Nemipterus japonicus, the Japanese threadfin bream, is a species of marine ray-finned fish belonging to the family Nemipteridae, the threadfin and whiptail breams. This species is found in the Indo Pacific region and is an important food fish.

==Taxonomy==
Nemipterus japonicus was first formally described in 1791 as Sparus japonicus by the German physician and naturalist Marcus Elieser Bloch with its type locality given as Japan. The 5th edition of Fishes of the World classifies Nemipterus within the family Nemipteridae which it places in the order Spariformes.

==Description==
Nemipterus japonicus has its dorsal fin supported by 10 spines and 9 soft rays while the anal fin contains 3 spines and 7 soft rays. Its body has a standard length that is 2.7 to 3.5 times its depth and it has a snout that is equal to in length or longer than the diameter of the eye. There are 4 or 5 pairs of canine-like teeth in the front of the upper jaw. The pectoral fins are very long and extend beyond the origin of the anal fin and the pelvic fins are of moderate length extending to or just beyond the anus. The caudal fin has a moderately deep forked shape with the upper lobe slightly longer than the lower and extending into an elongated filament. The colour of the upper body is pinkish changing to silvery on the flanks and ventral surface. The top of the head to the rear of the eye has a golden tint and there are 11 or 12 light yellow horizontal stripes running from behind the head to the caudal peduncle. There is a distinct reddish-yellow blotch underneath the front end of the lateral line. The dorsal fin is whitish with a yellow margin, which has a red edge, and a pale yellow stripe near its base. The anal fin is whitish marked with yellow lines or dashes. The pectoral fins are nearly transparent and pinkish in colour while the pelvic fins are whitish with a yellow axillary scale. The caudal fin is pink with its upper tip and filament being yellow. The maximum published total length of this fish is 34 cm, although 25 cm is more typical.
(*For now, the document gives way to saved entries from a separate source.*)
(** What is read up to the closing quote, with how many characters. *)
Fixpoint read_quoted (open : nat) (cs : Chars) : result Stop (string * nat) :=
  match cs with
  | [] => bad "unclosed quote" open
  | (_, c) :: cs =>
      if String.eqb c QUOTE then Ok ("", 1)
      else '(value, n) ← read_quoted open cs; Ok (c +:+ value, S n)
  end.
(** The characters of the word [cs] starts with. *)
Fixpoint word_of (cs : Chars) : list string :=
  match cs with (_, c) :: cs => if word_char c then c :: word_of cs else [] | [] => [] end.
Definition concat_chars (cs : list string) : string := foldr String.append "" cs.
Definition starts_word (cs : Chars) : bool :=
  match cs with (_, c) :: _ => negb (is_whitespace c) | [] => false end.
Definition field_of (word : string) : option (string * string) :=
  '(field, rest) ← split_once ":" word;
  if bool_decide (ascii_lower field ∈ FIELDS) then Some (field, rest) else None.
Definition add_token (k : TokenKind) (at_ : nat) (r : result Stop (list Token)) : result Stop (list Token) :=
  ts ← r; Ok (mkToken k at_ :: ts).

(** [tokenize]; [skip] counts the characters already taken. *)
Fixpoint tokenize_from (skip : nat) (cs : Chars) : result Stop (list Token) :=
  match cs with
  | [] => Ok []
  | (at_, c) :: rest =>
      match skip with
      | S skip => tokenize_from skip rest
      | O =>
          if is_whitespace c then tokenize_from 0 rest
          else if String.eqb c "(" then add_token OpenParen at_ (tokenize_from 0 rest)
          else if String.eqb c ")" then add_token CloseParen at_ (tokenize_from 0 rest)
          else if String.eqb c "-" && starts_word rest then add_token Minus at_ (tokenize_from 0 rest)
          else if String.eqb c QUOTE then
            '(value, n) ← read_quoted at_ rest;
            add_token (Quoted value) at_ (tokenize_from n rest)
          else
            let n := length (word_of cs) in
            let word := concat_chars (word_of cs) in
            match field_of word with
            | Some (field, value) =>
                add_token (FieldName (ascii_lower field)) at_
                  (if negb (String.eqb value "")
                   then add_token (Word value) (at_ + String.length field + 1) (tokenize_from (n - 1) rest)
                   else match drop (n - 1) rest with
                        | (q, c') :: more =>
                            if String.eqb c' QUOTE then
                              '(value, k) ← read_quoted q more;
                              add_token (Quoted value) q (tokenize_from (n + k) rest)
                            else bad (field +:+ ": needs a value") at_
                        | [] => bad (field +:+ ": needs a value") at_
                        end)
            | None =>
                add_token (if String.eqb word "OR" || String.eqb word "|" then OrWord else Word word) at_
                  (tokenize_from (n - 1) rest)
            end
      end
  end.
Definition tokenize (input : string) : result Stop (list Token) := tokenize_from 0 (char_indices 0 (chars input)).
==Distribution and habitat==
Nemipterus japonicus has a wide Indo-Pacific distribution. Its range extends from the Red Sea south to Tanzania, the Persion Gulf and Gulf of Oman east to the Philippines, north to Japan south to Indonesia and Timor-Leste. The reports of this species as a Lessepsian migrant in the Mediterranean Sea are now thought refer to N. randalli. The Japanese threadfin bream is an abundant demersal species in coastal waters ate depths between 5 and 80 m over muddy and sandy substrates.

==Biology==
Nemipterus japonicus is typically encountered in schools. They feed on fishes, crustaceans, molluscs (largely cephalopods), polychaetes and echinoderms. It is a short-lived species which grows quickly and reaches sexual maturity at around a year old.

==Utilisation==
Nemipterus japonicus is an important target for commercial and artisanal fisheries throughout its range. It is caught by trawling and gill netting. It is consumed by humans as an ingredient of crab sticks. Off Pakistan smaller specimens are ground into fish meal.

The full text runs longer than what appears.